Most times, I pull away a few dead leaves–there are bunches of them–even though I have no idea if this is a good thing to do. I just want to help them along, do whatever I’m supposed to to make them redden. Last year, I’ll be honest, I took the slew of my roma tomatoes inside too soon, mainly because I’d planted them near to the house (for easy watering) but also near a sprinkler head, which the plant grew over and then felt the effects of every day, making a whole side of it die of saturation. Bringing them in seemed the right thing to do then, the way to preserve them all from being ruined.
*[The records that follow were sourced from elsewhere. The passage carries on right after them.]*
(* ===== verification/StoreCommands.v ===== *)
(** * What the store commands do

    [runStore] of [cmd/radar-node/store.go]: a command line is read, the store
    is opened, worked on and closed, and what it prints on standard output.
    SQLite's page counts, the clock's text and the JSON encoder come from
    outside. *)

From Stdlib Require Import ZArith Lia List Bool Ascii String.
From stdpp Require Import base tactics gmap strings list pretty fin_maps.
From S2P Require Import Prelude GoStrings GoText Wire Sql Store StoreMaint Journal StoreWf StoreDemo StoreLog StoreReads Flags Cli StoreCli StoreOpen.

Open Scope string_scope.
Open Scope list_scope.
Open Scope Z_scope.

(** What [Maintain] reports of the file. *)
Record page_facts : Type := mkPages { pf_vacuumed : Z; pf_live : Z; pf_db : Z; pf_wal : Z }.

Definition bool_text (b : bool) : string := if b then "true" else "false".

Section commands.
Context (quote : string -> string) (parse_int : string -> option Z) (parse_duration : string -> option duration) (parse_bool : string -> option bool).
Context (w : open_world) (sprint : Z -> string) (now : time) (mode : string).
Context (format : Z -> string) (ff : file_facts) (pf : page_facts).
Context (iterate : gmap rollupKey rollupRow_ -> list (rollupKey * rollupRow_)) (others : database -> database) (live_bytes : nat -> database -> Z) (fuel : nat).
Context (encode : JournalEvent -> string) (refuses : list JournalEvent -> JournalEvent -> option string).

Definition formatMillis (ms : Z) : string := if ms <=? 0 then "-" else format ms.

Definition stats_text (s : Store) (st : Stats) : list string :=
  ["path: " +:+ st_path s; "origin: " +:+ st_origin s; "journal: " +:+ JournalMode st; "db_bytes: " +:+ pretty (DBBytes st);
   "wal_bytes: " +:+ pretty (WALBytes st); "pages: " +:+ pretty (PageCount st) +:+ " (free " +:+ pretty (FreePages st) +:+ ")";
   "results: " +:+ pretty (Results st) +:+ " (delivered " +:+ pretty (DeliveredResults st) +:+ ", pending " +:+ pretty (st_PendingResults st)
     +:+ ", rejected " +:+ pretty (RejectedResults st) +:+ ")";
   "probes: " +:+ pretty (Probes st); "pending_triggers: " +:+ pretty (st_PendingTriggers st); "rollups: " +:+ pretty (st_Rollups st);
   "oldest: " +:+ formatMillis (OldestAtMS st); "newest: " +:+ formatMillis (NewestAtMS st)].

Definition maintain_text (st : MaintainStats) : list string :=
  ["deleted_rows: " +:+ pretty (DeletedRows st); "deleted_rollups: " +:+ pretty (DeletedRollups st);
   "rolled_up_results: " +:+ pretty (RolledUpResults st); "pruned_triggers: " +:+ pretty (PrunedTriggers st);
   "vacuumed_pages: " +:+ pretty (pf_vacuumed pf); "live_bytes: " +:+ pretty (pf_live pf); "db_bytes: " +:+ pretty (pf_db pf);
   "wal_bytes: " +:+ pretty (pf_wal pf); "over_budget: " +:+ bool_text (OverBudget st)].

(** The cutoff [Maintain] computes from the retention. *)
Definition maintain_options (retention : duration) (maxBytes : Z) : MaintainOptions :=
  mkMaintain (if 0 <? retention then Some (to_unix_milli (time_add now (- retention))) else None) maxBytes.

(** What is printed, whether the command failed, and the database. *)
Definition outcome : Type := list string * option string * database.

Definition runStoreStats (s : Store) (fs : faults) (d : database) : outcome :=
  match Stats_ ff fs d with (Ok st, d, _) => (stats_text s st, None, d) | (Err e, d, _) => ([], Some e, d) end.

Definition runStoreMaintain (retention : duration) (maxBytes : Z) (fs : faults) (d : database) : outcome :=
  match Maintain iterate others live_bytes fuel (maintain_options retention maxBytes) fs d with (Ok st, d, _) => (maintain_text st, None, d) | (Err e, d, _) => ([], Some e, d) end.

Definition runStoreRebuild (s : Store) (fs : faults) (d : database) : outcome :=
  match Rebuild fs d with (Ok _, d, _) => (["rebuilt: " +:+ st_path s], None, d) | (Err e, d, _) => ([], Some e, d) end.

(** The cursor goes to standard error. *)
Definition replay_command (after limit : Z) (fs : faults) (d : database) : outcome :=
  let '(printed, r) := runStoreReplay refuses after limit fs d in
  (encode <$> printed, match r with Err e => Some e | Ok _ => None end, d).

Definition run_request (r : store_request) (s : Store) (fs : faults) (d : database) : outcome :=
  match r with
  | Stats_request => runStoreStats s fs d
  | Maintain_request retention maxBytes => runStoreMaintain retention maxBytes fs d
  | Rebuild_request => runStoreRebuild s fs d
  | Replay_request after limit => replay_command after limit fs d
  end.

(** [fs] is what happens to the statements of the opening, [fs'] to those of the
    work. *)
Definition runStore (args : list string) (fs fs' : faults) (d : database) : outcome :=
  match store_request_of quote parse_int parse_duration parse_bool args with
  | Err e => ([], Some e, d)
  | Ok (path, origin, r) =>
      match Open w quote sprint (to_unix_milli now) mode path (mkOptions origin "") fs d with
      | (Err e, _, d) => ([], Some e, d)
      | (Ok s, _, d) => run_request r s fs' d
      end
  end.

(** ** What a command does to the store *)

Lemma Stats_same fs d r d' fs' : Stats_ ff fs d = (r, d', fs') -> d' = d.
Proof.
  intros H. assert (keeps (eq d) (Stats_ ff)) as K.
  { unfold Stats_. apply keeps_bind; [apply keeps_query|]. intros c.
    destruct c as [[[[[[rows results] pending] delivered] rejected] old] new]. keeps_steps. }
  specialize (K fs d eq_refl). unfold run in K. by rewrite H in K.
Qed.

(** Commands that only look. *)
Definition inspects (r : store_request) : bool := match r with Stats_request | Replay_request _ _ => true | _ => false end.
Definition replays (r : store_request) : bool := match r with Replay_request _ _ => true | _ => false end.

Lemma initSchema_quiet : quiet initSchema.
Proof. intros l0. unfold initSchema, migrateV1ToV2. keeps_steps; intros ? H; exact H. Qed.

Lemma initMeta_quiet origin : quiet (initMeta sprint (to_unix_milli now) origin).
Proof.
  intros l0. unfold initMeta. keeps_steps. apply keeps_stmt. intros x u x' Hx. destruct (meta x !! _); [done|]. by intros [= _ <-].
Qed.

Lemma init_store_quiet path origin : quiet (init_store sprint (to_unix_milli now) mode path origin).
Proof. intros l0. unfold init_store. keeps_steps; [apply initSchema_quiet|apply initMeta_quiet]. Qed.

(** Opening an existing store changes nothing, whatever fails. *)
Lemma initSchema_keeps d : user_version d = schemaVersion -> keeps (eq d) initSchema.
Proof.
  intros Hv fs x <-. unfold run, initSchema, mbind, sql_bind. destruct (query _ _ fs d) as [[[v|e] x] fs1] eqn:E.
  - apply query_ok in E as (-> & -> & _). by rewrite Hv.
  - unfold query, stmt in E. destruct fs as [|[] ?]; by simplify_eq.
Qed.

Lemma initMeta_keeps origin d : is_Some (meta d !! "origin") -> keeps (eq d) (initMeta sprint (to_unix_milli now) origin).
Proof.
  intros [o Ho] fs x <-. unfold run, initMeta, mbind, sql_bind. destruct (query _ _ fs d) as [[[v|e] x] fs1] eqn:E.
  - apply query_ok in E as (-> & -> & _). rewrite Ho. by case_decide.
  - unfold query, stmt in E. destruct fs as [|[] ?]; by simplify_eq.
Qed.

Lemma init_store_keeps path origin d :
  user_version d = schemaVersion -> is_Some (meta d !! "origin") -> keeps (eq d) (init_store sprint (to_unix_milli now) mode path origin).
Proof. intros Hv Ho. unfold init_store. keeps_steps; [by apply initSchema_keeps|by apply initMeta_keeps]. Qed.

(** What opening did to the database is what its statements did, or nothing. *)
Lemma Open_database path opts fs d :
  exists p, snd (Open w quote sprint (to_unix_milli now) mode path opts fs d) = d
  \/ snd (Open w quote sprint (to_unix_milli now) mode path opts fs d) = run (init_store sprint (to_unix_milli now) mode p (Origin opts)) fs d.
Proof.
  unfold Open. destruct (admit_path w quote path opts) as [[p m]|e]; [|exists path; by left]. exists p.
  destruct (if decide _ then _ else None); [by left|]. destruct (ow_create w p); [by left|]. destruct (ow_open w); [by left|].
  destruct (ow_ping w); [by left|]. right. unfold run. by destruct (init_store _ _ _ _ _ _ _) as [[[s|e] x] fs1].
Qed.

(** The pending results of a database are still there, and still pending. *)
Definition keeps_pending (d d' : database) : Prop :=
  forall r, r ∈ journal d -> row_pending r = true -> exists r', r' ∈ journal d' /\ seq r' = seq r /\ row_pending r' = true.

Lemma quiet_keeps_pending {A} (m : sql A) fs d : quiet m -> keeps_pending d (run m fs d).
Proof. intros Hq r Hr Hp. destruct (quiet_pending _ _ _ (quiet_run m fs d Hq) Hr Hp) as (r' & H1 & H2 & _ & H3). by exists r'. Qed.

Lemma keeps_pending_trans d1 d2 d3 : keeps_pending d1 d2 -> keeps_pending d2 d3 -> keeps_pending d1 d3.
Proof. intros H1 H2 r Hr Hp. destruct (H1 r Hr Hp) as (r1 & Hr1 & E1 & Hp1). destruct (H2 r1 Hr1 Hp1) as (r2 & Hr2 & E2 & Hp2). exists r2. by rewrite E2. Qed.

Lemma run_request_work r s fs d :
  (forall x, quiet_moves (log_of x) (log_of (others x))) ->
  let '(out, err, d') := run_request r s fs d in
  keeps_pending d d' /\ (inspects r = true -> d' = d) /\ (err <> None -> replays r = false -> out = []).
Proof.
  intros Hm. assert (forall x, keeps_pending x x) as Hrefl by (intros x r0 Hr Hp; by exists r0).
  destruct r as [|retention maxBytes| |after limit]; cbn [run_request].
  - unfold runStoreStats. destruct (Stats_ ff fs d) as [[[st|e] d'] fs'] eqn:E; apply Stats_same in E as ->; by split_and!.
  - unfold runStoreMaintain. pose proof (quiet_keeps_pending _ fs d (Maintain_quiet iterate others Hm live_bytes fuel (maintain_options retention maxBytes))) as H. unfold run in H.
    destruct (Maintain _ _ _ _ _ fs d) as [[[st|e] d'] fs']; by split_and!.
  - unfold runStoreRebuild. pose proof (quiet_keeps_pending _ fs d Rebuild_quiet) as H. unfold run in H.
    destruct (Rebuild fs d) as [[[u|e] d'] fs']; by split_and!.
  - unfold replay_command. destruct (runStoreReplay refuses after limit fs d) as [printed r]. by split_and!.
Qed.

(** No command line of [store] loses a result that is still to be delivered,
    whatever the retention and the size asked for and whatever statement fails,
    while the store is opened or after.  On a store that exists, [stats] and
    [replay] change nothing at all; and apart from [replay], which prints as it
    reads, a command that fails prints nothing. *)
Theorem store_commands_keep_pending args fs fs' d out err d' :
  (forall x, quiet_moves (log_of x) (log_of (others x))) ->
  runStore args fs fs' d = (out, err, d') ->
  keeps_pending d d'
  /\ (forall path origin r, store_request_of quote parse_int parse_duration parse_bool args = Ok (path, origin, r) ->
       (inspects r = true -> user_version d = schemaVersion -> is_Some (meta d !! "origin") -> d' = d)
       /\ (err <> None -> replays r = false -> out = [])).
Proof.
  intros Hm. unfold runStore. assert (forall x, keeps_pending x x) as Hrefl by (intros x r0 Hr Hp; by exists r0).
  destruct (store_request_of quote parse_int parse_duration parse_bool args) as [[[path origin] r]|e] eqn:Er.
  2: { intros [= <- <- <-]. split; [done|]. intros path origin r [=]. }
  assert (keeps_pending d (snd (Open w quote sprint (to_unix_milli now) mode path (mkOptions origin "") fs d))
    /\ (user_version d = schemaVersion -> is_Some (meta d !! "origin") -> snd (Open w quote sprint (to_unix_milli now) mode path (mkOptions origin "") fs d) = d)) as [Ho1 Ho2].
  { destruct (Open_database path (mkOptions origin "") fs d) as [p [E|E]]; rewrite E; split; try done.
    - apply quiet_keeps_pending, init_store_quiet.
    - intros Hv Hs. symmetry. by apply (init_store_keeps p origin d Hv Hs fs d). }
  destruct (Open _ _ _ _ _ _ _ _ _) as [[[s|e] eff] d1]; cbn [snd] in *.
  - pose proof (run_request_work r s fs' d1 Hm) as Hw. intros H. rewrite H in Hw. destruct Hw as (H1 & H2 & H3). split; [by eapply keeps_pending_trans|].
    intros ? ? ? [= <- <- <-]. split; [|done]. intros Hi Hv Hs. rewrite (H2 Hi). by apply Ho2.
  - intros [= <- <- <-]. split; [done|]. intros ? ? ? [= <- <- <-]. split; [|done]. intros _. exact Ho2.
Qed.
End commands.

(** ** Witness *)

Definition demo_command (args : list string) : outcome :=
  runStore (fun s => s) (fun s => if decide (s = "33554432") then Some 33554432 else None) (fun s => if decide (s = "720h0m0s") then Some (720 * 3600 * second) else None)
    (fun _ => None) demo_open (fun _ => "0") (unix_milli 9000) "wal" (fun _ => "then") demo_facts (mkPages 0 0 4096 0)
    map_to_list (fun x => x) (fun _ _ => 0) 10 (fun _ => "{}") (fun _ _ => None) args [] [] demo_db.

Example demo_maintain_text :
  take 3 (fst (fst (demo_command ["maintain"; "--db"; "radar.db"; "--origin"; "node"]))) = ["deleted_rows: 0"; "deleted_rollups: 0"; "rolled_up_results: 2"].
Proof. vm_compute. reflexivity. Qed.

Lemma store_commands_keep_pending_witness :
  keeps_pending demo_db (snd (demo_command ["maintain"; "--db"; "radar.db"; "--origin"; "node"]))
  /\ fst (fst (demo_command ["rebuild"; "--db"; "radar.db"])) = [].
Proof.
  split; [|vm_compute; reflexivity].
  destruct (demo_command ["maintain"; "--db"; "radar.db"; "--origin"; "node"]) as [[out err] d'] eqn:E. unfold demo_command in E.
  exact (proj1 (store_commands_keep_pending _ _ _ _ _ _ _ _ _ _ _ _ _ _ _ _ _ _ _ _ _ _ _ _ (fun x => rtc_refl _ _) E)).
Defined.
With this year’s group, every time I pull away leaves, feel the branches of the vines between my fingers, I walk away with the most delicious smell that lingers on my hands. It’s a mix of dirt and leaves and fresh, new-formed fruit all in one, the smell of tomatoes, the smell of summer.
It will probably be a few weeks, maybe a month? before my tomatoes are ready, and I’m just guessing this since I have no legitimate knowledge of how long tomato plants take to ripen. One thing’s for sure: I’ll be the first to notice when they’re ready.

Meanwhile, though, a girl’s got to get her summer tomato fix when she wants it (plus, I’m entering a contest). So I made the following pasta dish, as simple as a dinner can be really, one night after getting home from work. It’s quick, it’s easy, it’s built on fresh, healthy ingredients that are as natural as they are packed with flavor.
Tomato Pasta Salad
based on a recipe I read at Last Night’s Dinner
Ingredients:
Your choice of pasta (I used angel hair)
Olive oil
Sweet tomatoes
1/2 to 1 ball of fresh, good-quality mozzarella
Fresh basil
Minced garlic
Directions:
Cook the pasta on the stovetop, as directed on its packaging. When finished, drain and toss it with olive oil (be generous), sliced tomatoes, large chunks of sliced mozzarella, big pieces of fresh basil and bits of minced garlic.
I also baked up some garlic bread to go with it. Perfection!